> [Brief] Give back exactly the stretch of data below from the line holding "Encode_string : string -> bytes + string;" through the line holding "Encode_anys_u256 : list", both ends included, and leave the remaining lines out.

(Stored items)
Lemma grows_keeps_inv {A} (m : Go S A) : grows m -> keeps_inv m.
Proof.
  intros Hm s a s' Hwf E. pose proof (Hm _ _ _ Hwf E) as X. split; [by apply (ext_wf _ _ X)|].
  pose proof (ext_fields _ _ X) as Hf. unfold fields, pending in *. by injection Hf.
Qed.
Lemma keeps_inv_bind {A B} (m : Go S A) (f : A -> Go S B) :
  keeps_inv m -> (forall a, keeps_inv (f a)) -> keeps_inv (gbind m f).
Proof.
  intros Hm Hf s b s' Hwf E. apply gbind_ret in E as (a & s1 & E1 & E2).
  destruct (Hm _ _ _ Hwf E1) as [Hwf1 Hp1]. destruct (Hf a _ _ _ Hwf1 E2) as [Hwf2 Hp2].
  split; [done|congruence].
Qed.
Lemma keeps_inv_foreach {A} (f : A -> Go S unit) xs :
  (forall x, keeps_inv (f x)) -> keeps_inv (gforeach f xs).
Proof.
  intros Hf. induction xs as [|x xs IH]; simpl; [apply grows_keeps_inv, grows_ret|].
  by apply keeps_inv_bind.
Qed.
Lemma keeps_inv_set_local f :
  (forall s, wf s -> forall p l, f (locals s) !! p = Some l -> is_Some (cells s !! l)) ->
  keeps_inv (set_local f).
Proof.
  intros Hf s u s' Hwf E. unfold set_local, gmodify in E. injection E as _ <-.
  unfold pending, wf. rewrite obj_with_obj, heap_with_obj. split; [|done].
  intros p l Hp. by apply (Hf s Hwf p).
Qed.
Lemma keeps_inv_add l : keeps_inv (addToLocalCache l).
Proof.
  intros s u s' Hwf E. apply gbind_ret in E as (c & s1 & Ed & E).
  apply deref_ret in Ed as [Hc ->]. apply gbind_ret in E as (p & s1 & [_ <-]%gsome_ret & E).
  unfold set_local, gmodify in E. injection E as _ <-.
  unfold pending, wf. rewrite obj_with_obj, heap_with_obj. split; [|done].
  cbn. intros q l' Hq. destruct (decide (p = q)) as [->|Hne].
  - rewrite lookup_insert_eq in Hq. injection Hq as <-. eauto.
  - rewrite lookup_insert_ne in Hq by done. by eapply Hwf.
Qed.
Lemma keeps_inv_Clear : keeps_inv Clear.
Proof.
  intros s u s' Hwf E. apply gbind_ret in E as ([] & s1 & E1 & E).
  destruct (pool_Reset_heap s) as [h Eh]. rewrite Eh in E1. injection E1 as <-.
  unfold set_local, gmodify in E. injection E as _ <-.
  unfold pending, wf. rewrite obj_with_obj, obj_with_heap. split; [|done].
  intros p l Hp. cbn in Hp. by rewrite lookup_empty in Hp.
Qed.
==
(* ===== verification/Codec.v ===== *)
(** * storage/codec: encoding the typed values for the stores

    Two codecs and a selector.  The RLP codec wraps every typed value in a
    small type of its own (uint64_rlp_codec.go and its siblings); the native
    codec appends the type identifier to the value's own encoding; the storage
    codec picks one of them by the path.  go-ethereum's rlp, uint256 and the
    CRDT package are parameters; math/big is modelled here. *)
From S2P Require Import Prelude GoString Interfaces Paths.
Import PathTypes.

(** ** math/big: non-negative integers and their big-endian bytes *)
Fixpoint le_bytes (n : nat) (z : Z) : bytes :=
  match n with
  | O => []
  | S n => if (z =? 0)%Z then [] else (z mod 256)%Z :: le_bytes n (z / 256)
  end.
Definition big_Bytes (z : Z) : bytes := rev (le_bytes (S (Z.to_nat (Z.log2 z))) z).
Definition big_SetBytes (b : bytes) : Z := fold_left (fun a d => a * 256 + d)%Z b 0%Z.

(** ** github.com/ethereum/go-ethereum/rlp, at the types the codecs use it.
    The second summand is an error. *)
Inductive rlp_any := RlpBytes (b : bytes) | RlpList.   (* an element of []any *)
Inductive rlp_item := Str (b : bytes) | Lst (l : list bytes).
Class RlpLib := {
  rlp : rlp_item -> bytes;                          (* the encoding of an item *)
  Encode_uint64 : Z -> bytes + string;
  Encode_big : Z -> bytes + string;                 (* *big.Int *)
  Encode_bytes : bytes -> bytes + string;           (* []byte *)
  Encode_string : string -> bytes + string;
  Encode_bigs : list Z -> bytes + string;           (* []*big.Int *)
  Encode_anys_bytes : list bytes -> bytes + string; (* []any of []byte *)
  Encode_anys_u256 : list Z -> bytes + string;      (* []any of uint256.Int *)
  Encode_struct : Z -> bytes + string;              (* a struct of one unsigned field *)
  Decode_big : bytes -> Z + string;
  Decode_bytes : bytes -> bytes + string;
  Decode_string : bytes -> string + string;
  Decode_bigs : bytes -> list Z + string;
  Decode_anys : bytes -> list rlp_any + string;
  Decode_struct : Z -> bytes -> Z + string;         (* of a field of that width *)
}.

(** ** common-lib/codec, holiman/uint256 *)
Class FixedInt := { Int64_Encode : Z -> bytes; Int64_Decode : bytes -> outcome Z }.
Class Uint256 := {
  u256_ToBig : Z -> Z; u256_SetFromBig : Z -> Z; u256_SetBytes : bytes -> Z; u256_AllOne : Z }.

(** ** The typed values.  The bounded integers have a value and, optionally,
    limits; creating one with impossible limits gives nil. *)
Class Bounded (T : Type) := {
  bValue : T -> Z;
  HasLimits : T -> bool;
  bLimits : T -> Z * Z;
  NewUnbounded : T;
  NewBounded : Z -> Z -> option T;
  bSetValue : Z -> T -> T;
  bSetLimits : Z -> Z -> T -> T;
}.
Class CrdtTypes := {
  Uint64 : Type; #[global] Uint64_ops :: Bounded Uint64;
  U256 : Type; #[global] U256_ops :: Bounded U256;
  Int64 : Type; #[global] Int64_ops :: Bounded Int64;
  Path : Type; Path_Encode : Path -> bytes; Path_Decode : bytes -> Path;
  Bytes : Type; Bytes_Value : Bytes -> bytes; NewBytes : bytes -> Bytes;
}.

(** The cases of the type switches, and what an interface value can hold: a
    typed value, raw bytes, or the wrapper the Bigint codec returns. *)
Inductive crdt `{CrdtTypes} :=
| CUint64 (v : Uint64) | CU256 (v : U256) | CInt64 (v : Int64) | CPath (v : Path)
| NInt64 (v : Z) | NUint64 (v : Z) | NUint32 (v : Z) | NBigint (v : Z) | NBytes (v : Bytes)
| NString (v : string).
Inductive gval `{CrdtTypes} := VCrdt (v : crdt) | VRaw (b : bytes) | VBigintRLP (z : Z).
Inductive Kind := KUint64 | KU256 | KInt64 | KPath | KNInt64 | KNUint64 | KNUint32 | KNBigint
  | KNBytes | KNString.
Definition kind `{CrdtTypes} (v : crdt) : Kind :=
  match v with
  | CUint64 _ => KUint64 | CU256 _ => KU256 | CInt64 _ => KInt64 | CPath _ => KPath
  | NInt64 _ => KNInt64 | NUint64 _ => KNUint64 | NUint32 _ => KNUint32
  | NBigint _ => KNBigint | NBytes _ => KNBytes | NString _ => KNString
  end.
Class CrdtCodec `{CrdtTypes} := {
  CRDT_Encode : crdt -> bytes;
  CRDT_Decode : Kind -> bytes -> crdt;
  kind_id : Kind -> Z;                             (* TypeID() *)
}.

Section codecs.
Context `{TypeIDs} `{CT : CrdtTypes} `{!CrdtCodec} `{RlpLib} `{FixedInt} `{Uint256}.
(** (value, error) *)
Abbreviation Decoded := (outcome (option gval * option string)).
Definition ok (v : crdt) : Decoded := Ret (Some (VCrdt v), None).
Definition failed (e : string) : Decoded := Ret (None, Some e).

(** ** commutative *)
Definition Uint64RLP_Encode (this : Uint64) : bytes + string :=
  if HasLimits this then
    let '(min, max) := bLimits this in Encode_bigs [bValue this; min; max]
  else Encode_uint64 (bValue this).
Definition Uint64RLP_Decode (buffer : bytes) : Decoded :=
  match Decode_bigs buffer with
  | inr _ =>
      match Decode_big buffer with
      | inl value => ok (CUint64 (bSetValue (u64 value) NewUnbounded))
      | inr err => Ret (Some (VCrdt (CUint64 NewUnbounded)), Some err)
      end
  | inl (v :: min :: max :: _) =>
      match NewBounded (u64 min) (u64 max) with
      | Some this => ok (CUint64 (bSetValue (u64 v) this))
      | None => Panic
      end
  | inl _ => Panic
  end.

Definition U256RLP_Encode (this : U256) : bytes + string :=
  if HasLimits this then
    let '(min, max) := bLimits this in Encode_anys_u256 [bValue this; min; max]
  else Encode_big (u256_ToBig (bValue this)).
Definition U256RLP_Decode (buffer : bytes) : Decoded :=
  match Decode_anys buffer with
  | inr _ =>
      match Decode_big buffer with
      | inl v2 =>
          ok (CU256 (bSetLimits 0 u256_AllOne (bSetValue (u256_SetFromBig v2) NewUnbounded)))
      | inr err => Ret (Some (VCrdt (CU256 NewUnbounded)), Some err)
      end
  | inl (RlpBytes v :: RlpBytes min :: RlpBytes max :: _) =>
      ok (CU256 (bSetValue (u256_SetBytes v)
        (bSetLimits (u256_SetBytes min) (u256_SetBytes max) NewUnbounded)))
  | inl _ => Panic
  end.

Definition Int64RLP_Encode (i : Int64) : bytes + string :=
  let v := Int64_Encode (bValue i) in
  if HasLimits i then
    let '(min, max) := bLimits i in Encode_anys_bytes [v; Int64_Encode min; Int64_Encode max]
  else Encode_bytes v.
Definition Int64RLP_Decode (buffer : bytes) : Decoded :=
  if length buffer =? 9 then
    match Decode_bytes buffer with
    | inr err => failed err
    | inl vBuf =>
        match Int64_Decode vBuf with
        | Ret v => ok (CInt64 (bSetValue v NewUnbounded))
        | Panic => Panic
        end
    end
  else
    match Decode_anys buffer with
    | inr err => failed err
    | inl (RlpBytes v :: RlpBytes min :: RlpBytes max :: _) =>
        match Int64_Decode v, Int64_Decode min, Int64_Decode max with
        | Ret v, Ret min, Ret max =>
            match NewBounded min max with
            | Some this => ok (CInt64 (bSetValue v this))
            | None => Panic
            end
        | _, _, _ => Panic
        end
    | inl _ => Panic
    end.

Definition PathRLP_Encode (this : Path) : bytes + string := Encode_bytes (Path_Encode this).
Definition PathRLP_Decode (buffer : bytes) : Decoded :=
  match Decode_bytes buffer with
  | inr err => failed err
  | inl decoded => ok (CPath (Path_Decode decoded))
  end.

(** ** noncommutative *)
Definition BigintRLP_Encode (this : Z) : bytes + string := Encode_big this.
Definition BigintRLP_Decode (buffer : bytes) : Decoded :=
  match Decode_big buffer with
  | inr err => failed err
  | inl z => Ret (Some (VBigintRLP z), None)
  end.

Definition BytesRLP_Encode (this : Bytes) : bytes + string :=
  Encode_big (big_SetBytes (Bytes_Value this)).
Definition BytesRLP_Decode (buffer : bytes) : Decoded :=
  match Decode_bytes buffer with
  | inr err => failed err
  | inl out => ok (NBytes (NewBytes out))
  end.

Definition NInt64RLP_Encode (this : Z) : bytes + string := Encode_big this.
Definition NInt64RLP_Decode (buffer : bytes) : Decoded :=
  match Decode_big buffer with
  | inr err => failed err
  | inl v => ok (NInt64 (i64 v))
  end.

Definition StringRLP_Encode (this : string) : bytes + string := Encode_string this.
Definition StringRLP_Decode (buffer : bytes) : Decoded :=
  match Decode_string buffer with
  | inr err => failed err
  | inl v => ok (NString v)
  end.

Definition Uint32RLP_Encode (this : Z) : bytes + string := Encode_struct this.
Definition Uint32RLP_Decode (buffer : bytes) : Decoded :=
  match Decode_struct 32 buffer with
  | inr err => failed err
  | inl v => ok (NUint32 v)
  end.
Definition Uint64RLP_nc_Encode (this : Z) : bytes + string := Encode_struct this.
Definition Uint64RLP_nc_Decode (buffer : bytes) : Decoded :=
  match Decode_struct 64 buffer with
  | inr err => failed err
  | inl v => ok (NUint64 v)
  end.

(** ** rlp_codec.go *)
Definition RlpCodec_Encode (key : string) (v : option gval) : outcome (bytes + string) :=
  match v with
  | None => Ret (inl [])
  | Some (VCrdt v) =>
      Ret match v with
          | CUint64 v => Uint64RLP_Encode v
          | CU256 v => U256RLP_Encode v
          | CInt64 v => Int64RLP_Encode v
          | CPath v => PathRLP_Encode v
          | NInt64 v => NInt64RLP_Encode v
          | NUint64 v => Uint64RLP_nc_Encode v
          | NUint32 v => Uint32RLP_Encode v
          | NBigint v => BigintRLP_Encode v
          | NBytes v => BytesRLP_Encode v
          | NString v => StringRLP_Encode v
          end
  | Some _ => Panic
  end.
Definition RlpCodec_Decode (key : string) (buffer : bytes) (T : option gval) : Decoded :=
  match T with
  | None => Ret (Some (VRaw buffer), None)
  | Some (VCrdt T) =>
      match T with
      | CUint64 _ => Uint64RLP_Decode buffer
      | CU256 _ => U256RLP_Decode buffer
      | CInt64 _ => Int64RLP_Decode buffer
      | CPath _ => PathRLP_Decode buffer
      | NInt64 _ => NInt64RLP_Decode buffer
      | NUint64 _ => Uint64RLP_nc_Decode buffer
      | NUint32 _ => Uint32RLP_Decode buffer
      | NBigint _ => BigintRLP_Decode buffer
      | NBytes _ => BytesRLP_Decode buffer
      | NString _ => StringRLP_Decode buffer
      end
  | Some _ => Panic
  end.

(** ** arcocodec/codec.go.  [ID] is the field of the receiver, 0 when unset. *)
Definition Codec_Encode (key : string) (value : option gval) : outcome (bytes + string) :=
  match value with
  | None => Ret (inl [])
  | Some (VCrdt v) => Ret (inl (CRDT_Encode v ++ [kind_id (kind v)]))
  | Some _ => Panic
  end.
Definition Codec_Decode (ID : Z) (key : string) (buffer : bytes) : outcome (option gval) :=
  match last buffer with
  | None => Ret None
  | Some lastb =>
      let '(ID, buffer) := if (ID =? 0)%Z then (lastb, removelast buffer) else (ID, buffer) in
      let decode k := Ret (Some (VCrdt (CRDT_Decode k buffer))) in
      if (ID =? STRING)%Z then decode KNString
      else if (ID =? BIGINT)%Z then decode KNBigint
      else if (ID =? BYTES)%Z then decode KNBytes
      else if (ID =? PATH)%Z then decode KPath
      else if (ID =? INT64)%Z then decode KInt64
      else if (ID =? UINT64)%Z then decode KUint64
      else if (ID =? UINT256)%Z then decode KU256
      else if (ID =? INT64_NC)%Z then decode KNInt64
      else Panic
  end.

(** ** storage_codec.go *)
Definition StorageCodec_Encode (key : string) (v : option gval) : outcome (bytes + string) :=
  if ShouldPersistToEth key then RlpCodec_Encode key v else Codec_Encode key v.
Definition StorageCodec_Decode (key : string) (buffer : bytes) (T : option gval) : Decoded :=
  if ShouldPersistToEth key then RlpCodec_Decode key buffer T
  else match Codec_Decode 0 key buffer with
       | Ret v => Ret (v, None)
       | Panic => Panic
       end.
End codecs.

> [Response to the task]
  Encode_string : string -> bytes + string;
  Encode_bigs : list Z -> bytes + string;           (* []*big.Int *)
  Encode_anys_bytes : list bytes -> bytes + string; (* []any of []byte *)
  Encode_anys_u256 : list Z -> bytes + string;      (* []any of uint256.Int *)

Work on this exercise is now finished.